### YOUR TASK
Where the material below has a line containing "sched_start (Enqueue (demo_request 1 3 1))) (Enqueue", start repeating exactly, and keep going through the line containing "let Hx := fresh in", with no other lines.

::::

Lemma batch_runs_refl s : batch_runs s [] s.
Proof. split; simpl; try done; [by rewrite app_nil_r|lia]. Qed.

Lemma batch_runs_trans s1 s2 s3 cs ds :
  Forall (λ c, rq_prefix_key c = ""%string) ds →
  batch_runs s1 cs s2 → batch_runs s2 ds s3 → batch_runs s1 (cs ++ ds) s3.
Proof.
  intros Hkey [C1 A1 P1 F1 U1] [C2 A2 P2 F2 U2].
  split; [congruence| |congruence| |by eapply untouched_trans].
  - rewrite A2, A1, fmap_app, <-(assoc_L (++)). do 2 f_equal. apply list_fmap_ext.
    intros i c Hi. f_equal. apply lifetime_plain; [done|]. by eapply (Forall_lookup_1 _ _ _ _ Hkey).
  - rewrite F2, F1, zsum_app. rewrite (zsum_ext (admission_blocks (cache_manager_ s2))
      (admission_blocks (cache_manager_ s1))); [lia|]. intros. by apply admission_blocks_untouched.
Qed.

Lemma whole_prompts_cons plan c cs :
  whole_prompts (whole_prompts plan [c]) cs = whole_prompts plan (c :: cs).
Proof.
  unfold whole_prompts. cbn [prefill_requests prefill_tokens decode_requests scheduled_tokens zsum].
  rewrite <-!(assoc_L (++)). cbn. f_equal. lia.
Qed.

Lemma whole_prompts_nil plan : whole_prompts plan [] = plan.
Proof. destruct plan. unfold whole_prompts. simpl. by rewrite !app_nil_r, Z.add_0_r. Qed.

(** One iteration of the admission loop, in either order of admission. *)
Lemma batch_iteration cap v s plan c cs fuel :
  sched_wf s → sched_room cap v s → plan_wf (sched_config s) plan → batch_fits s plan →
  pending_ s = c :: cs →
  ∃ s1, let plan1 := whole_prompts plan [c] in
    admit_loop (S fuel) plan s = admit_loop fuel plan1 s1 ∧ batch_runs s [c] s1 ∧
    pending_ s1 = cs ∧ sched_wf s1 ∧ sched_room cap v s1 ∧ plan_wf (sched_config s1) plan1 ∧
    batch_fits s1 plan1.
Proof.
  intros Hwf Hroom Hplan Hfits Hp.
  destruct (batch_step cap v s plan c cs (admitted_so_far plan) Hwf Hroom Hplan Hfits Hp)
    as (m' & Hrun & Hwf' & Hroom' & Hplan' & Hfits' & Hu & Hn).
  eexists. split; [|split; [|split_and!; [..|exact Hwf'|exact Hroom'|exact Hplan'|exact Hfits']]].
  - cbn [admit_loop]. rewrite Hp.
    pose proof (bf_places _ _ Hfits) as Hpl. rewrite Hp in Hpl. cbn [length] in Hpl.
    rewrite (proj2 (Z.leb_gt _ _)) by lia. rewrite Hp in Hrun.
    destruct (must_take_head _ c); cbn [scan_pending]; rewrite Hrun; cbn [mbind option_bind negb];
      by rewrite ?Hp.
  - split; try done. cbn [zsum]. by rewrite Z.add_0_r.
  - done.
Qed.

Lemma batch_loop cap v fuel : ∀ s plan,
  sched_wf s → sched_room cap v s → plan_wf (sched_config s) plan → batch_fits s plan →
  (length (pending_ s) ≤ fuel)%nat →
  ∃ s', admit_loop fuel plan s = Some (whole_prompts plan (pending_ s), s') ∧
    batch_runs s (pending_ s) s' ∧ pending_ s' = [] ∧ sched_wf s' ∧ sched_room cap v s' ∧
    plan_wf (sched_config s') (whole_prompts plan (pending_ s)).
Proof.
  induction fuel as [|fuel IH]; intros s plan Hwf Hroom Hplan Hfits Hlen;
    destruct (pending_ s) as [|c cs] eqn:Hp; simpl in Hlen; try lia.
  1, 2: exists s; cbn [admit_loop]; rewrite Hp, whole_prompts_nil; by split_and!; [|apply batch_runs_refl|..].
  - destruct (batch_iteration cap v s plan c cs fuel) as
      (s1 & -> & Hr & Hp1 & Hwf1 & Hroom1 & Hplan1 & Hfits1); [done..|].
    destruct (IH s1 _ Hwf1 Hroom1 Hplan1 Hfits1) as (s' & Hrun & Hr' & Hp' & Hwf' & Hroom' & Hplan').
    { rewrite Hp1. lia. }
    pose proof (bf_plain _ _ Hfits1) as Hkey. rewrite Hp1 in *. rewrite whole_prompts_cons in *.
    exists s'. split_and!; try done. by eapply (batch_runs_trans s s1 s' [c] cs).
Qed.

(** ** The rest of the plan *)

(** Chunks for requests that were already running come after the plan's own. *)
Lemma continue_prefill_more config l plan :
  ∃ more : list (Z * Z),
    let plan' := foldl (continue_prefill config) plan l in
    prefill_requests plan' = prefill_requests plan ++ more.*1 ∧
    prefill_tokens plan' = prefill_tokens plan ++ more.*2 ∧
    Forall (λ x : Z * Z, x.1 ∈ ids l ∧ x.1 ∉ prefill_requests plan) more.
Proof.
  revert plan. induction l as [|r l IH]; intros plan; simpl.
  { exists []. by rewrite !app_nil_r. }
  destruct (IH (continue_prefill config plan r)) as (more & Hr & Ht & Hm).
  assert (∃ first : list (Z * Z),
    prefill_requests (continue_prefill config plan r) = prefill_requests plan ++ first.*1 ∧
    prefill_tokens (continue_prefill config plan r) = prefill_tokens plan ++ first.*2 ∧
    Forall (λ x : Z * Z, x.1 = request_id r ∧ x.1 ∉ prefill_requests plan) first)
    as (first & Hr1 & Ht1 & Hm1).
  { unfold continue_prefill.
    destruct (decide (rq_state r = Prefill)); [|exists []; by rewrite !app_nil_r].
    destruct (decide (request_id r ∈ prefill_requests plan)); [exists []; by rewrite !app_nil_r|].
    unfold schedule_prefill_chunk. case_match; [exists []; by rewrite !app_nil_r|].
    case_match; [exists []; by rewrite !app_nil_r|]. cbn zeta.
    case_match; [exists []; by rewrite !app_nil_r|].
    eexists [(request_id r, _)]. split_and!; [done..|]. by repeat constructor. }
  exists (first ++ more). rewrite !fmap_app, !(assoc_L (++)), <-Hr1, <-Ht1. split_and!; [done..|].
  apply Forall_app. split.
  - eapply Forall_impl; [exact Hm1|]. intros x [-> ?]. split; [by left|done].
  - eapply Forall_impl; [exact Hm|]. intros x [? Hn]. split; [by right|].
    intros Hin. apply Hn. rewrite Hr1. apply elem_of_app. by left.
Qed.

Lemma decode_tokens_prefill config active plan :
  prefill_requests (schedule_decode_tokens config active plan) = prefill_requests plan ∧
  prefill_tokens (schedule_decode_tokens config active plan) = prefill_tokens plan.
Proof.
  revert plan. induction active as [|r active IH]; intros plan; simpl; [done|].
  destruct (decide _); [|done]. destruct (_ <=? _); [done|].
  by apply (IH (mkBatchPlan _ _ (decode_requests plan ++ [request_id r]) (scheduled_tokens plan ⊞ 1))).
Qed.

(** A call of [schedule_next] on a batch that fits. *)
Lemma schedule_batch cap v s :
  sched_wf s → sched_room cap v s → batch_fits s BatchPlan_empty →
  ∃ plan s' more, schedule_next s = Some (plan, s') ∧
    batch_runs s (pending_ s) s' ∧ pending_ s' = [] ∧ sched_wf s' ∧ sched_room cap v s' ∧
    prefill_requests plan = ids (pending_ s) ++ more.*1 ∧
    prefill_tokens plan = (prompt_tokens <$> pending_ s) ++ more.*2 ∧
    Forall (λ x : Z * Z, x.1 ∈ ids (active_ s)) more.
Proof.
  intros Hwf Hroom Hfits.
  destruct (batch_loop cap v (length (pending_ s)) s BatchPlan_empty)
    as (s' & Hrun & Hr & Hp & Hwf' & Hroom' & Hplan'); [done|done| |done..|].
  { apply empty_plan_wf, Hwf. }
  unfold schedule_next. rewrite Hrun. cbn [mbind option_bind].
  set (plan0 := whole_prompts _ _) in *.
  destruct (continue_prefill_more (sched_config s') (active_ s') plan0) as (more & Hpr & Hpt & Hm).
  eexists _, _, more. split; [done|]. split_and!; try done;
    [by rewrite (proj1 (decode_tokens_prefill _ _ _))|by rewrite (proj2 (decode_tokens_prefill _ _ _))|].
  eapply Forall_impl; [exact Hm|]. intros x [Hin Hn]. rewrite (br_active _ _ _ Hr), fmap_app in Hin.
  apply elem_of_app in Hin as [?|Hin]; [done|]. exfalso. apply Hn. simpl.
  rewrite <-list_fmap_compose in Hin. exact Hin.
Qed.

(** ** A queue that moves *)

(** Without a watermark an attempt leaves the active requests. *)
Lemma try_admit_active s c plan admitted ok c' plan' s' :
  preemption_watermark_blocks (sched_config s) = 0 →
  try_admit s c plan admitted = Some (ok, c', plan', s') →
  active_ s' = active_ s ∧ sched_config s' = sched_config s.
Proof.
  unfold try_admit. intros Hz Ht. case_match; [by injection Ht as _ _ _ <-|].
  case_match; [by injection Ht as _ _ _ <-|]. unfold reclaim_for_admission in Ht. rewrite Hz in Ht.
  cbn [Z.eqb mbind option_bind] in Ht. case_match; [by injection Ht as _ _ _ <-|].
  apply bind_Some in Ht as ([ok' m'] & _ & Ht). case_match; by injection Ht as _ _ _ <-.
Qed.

::::

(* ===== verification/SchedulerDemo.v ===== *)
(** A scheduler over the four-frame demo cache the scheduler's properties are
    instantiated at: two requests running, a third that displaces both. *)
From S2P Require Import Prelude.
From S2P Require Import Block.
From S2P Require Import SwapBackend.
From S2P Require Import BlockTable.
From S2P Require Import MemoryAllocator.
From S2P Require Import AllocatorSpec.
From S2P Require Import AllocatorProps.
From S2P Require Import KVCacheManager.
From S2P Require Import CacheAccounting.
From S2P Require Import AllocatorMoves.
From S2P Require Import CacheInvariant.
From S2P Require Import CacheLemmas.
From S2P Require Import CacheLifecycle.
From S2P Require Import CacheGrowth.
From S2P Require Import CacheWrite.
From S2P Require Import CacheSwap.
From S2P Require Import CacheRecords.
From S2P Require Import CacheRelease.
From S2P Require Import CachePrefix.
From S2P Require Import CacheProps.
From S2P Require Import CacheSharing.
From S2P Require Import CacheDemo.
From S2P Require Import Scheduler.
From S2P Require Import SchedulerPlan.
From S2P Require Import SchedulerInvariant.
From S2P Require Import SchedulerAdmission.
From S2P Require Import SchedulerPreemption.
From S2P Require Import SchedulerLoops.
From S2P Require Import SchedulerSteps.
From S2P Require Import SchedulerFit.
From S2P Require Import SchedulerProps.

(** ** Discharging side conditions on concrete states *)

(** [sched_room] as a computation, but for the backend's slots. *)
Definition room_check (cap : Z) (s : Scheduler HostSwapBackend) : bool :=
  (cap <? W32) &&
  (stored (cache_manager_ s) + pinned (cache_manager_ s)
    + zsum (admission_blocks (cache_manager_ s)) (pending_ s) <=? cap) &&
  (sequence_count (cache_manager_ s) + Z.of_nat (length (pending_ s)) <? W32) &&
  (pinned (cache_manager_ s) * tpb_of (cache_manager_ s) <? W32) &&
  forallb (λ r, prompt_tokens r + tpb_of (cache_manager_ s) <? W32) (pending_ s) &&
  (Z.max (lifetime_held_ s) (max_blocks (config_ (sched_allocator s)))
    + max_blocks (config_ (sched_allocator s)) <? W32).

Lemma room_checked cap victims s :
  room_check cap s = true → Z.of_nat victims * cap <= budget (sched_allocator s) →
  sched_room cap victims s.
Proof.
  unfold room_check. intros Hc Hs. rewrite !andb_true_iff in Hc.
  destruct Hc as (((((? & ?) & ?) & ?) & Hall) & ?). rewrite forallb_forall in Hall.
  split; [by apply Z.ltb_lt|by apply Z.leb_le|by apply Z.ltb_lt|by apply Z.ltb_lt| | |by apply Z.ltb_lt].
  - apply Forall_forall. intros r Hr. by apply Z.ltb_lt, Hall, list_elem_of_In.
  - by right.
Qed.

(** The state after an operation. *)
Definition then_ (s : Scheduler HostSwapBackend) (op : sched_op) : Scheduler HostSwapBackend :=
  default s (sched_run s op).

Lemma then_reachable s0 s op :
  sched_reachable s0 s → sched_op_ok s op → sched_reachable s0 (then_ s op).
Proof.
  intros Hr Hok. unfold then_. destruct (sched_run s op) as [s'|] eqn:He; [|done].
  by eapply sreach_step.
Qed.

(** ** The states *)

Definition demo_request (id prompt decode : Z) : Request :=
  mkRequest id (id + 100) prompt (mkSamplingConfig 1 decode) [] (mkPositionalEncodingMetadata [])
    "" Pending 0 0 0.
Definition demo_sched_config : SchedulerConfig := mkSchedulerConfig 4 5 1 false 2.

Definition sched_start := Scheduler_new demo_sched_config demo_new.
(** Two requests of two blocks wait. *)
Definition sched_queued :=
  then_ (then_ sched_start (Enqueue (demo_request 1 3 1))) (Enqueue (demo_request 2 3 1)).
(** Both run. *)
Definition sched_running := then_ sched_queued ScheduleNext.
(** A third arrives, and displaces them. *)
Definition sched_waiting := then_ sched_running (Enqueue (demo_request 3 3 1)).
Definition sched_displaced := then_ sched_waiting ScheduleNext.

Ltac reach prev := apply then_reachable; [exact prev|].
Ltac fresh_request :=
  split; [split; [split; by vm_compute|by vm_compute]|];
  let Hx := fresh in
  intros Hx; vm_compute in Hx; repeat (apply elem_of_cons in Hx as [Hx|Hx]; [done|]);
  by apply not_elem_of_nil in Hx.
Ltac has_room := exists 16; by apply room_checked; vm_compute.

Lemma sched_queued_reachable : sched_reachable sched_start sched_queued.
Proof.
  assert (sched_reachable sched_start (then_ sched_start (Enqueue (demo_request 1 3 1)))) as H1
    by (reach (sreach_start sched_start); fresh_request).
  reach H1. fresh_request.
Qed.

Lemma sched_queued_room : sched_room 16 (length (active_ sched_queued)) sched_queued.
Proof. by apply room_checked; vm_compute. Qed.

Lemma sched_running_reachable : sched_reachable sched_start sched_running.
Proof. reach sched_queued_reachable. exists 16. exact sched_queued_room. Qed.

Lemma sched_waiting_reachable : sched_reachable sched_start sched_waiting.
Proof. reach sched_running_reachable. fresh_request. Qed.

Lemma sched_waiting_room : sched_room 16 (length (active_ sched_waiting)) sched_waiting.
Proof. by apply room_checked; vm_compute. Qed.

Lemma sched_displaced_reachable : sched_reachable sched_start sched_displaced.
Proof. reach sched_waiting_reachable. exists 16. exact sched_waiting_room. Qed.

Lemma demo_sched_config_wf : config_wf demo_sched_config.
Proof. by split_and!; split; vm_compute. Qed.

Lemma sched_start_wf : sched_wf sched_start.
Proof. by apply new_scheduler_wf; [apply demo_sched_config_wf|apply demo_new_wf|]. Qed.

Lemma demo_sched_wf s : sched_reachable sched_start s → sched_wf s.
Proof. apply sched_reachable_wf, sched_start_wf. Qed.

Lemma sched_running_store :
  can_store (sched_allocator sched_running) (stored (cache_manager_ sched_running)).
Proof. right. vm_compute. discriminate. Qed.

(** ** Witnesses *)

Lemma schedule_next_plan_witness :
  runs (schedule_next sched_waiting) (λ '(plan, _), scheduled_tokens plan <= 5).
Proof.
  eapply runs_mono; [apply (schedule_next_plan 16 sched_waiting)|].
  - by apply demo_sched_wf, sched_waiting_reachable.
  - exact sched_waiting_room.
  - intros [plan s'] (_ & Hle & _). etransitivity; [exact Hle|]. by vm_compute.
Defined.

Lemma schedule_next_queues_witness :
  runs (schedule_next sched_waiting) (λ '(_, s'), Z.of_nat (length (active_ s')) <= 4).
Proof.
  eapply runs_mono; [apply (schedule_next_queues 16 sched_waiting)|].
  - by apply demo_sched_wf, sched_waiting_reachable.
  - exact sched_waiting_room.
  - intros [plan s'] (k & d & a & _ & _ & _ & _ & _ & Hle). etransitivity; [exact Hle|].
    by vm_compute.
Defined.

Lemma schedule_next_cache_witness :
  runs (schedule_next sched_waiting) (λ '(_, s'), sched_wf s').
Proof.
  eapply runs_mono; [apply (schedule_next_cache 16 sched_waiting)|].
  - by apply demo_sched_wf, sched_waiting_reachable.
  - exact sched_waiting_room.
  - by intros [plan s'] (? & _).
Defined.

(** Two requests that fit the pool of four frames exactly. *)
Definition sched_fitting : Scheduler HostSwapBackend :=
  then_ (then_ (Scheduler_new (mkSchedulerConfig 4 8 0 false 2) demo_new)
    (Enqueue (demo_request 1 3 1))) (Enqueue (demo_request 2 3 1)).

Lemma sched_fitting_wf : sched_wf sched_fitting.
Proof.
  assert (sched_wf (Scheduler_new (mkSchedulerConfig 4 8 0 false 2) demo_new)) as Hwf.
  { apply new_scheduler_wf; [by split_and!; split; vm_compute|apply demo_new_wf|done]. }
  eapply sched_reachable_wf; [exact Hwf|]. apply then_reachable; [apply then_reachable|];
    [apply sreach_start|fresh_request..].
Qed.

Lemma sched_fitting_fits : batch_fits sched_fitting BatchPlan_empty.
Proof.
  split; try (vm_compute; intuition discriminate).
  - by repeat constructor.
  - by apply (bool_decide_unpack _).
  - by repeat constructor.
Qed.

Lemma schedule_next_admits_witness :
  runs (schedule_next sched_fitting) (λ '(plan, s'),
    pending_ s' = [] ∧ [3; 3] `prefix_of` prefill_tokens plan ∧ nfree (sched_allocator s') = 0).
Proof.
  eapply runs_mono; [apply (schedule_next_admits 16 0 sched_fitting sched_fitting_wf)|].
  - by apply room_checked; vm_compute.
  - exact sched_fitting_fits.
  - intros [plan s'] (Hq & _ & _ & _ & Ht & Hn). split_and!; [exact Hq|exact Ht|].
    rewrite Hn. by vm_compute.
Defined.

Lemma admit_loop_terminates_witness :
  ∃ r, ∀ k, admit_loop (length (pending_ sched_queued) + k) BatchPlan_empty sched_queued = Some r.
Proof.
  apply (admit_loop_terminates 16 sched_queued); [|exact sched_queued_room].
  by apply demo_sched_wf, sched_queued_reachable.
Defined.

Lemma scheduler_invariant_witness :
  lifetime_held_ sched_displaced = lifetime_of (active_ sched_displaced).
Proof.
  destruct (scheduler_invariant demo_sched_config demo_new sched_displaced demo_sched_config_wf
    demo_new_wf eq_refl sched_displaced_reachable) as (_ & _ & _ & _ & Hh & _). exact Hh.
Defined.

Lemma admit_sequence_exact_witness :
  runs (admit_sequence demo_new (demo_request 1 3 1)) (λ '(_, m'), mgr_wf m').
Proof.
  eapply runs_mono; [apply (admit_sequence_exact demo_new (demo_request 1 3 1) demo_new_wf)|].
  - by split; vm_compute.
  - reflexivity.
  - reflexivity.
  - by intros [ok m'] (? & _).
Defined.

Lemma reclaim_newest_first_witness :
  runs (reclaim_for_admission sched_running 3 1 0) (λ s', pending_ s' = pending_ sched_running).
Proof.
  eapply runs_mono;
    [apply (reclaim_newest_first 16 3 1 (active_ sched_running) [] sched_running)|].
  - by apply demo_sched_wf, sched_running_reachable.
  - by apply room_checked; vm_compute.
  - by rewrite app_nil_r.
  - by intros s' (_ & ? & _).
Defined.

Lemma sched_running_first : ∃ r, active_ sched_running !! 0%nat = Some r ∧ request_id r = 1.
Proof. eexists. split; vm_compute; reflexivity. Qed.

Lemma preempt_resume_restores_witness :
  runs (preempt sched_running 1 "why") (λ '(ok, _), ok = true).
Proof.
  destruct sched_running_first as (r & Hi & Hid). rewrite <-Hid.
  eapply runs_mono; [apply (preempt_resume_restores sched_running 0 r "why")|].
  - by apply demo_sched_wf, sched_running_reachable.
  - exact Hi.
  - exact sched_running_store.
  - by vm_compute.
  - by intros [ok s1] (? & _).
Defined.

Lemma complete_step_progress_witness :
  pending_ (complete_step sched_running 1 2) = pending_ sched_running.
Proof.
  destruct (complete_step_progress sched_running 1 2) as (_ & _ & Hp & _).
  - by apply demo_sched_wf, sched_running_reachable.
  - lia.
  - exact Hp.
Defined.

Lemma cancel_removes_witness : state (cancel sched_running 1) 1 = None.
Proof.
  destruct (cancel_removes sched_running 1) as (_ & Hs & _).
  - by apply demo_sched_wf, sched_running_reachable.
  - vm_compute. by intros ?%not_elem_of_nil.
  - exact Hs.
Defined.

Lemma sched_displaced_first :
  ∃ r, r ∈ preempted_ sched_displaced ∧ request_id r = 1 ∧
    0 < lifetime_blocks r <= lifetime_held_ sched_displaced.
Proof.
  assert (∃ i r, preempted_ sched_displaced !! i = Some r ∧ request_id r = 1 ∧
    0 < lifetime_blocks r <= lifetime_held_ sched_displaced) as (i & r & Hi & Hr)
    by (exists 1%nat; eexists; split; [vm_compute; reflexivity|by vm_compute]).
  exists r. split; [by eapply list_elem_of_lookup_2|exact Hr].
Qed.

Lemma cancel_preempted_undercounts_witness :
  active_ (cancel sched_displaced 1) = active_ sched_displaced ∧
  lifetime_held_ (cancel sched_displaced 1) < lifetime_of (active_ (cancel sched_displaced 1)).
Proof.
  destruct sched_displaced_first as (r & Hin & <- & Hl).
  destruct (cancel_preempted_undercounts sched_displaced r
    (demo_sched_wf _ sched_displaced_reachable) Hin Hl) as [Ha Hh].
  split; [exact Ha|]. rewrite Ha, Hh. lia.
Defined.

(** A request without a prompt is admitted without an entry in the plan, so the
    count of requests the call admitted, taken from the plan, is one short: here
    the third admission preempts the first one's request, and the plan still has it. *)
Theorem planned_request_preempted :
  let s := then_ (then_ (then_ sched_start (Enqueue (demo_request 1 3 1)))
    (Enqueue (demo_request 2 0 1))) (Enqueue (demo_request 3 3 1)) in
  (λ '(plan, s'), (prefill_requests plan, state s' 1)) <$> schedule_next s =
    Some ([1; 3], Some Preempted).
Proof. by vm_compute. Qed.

::::

### EXPECTED ANSWER
  then_ (then_ sched_start (Enqueue (demo_request 1 3 1))) (Enqueue (demo_request 2 3 1)).
(** Both run. *)
Definition sched_running := then_ sched_queued ScheduleNext.
(** A third arrives, and displaces them. *)
Definition sched_waiting := then_ sched_running (Enqueue (demo_request 3 3 1)).
Definition sched_displaced := then_ sched_waiting ScheduleNext.

Ltac reach prev := apply then_reachable; [exact prev|].
Ltac fresh_request :=
  split; [split; [split; by vm_compute|by vm_compute]|];
  let Hx := fresh in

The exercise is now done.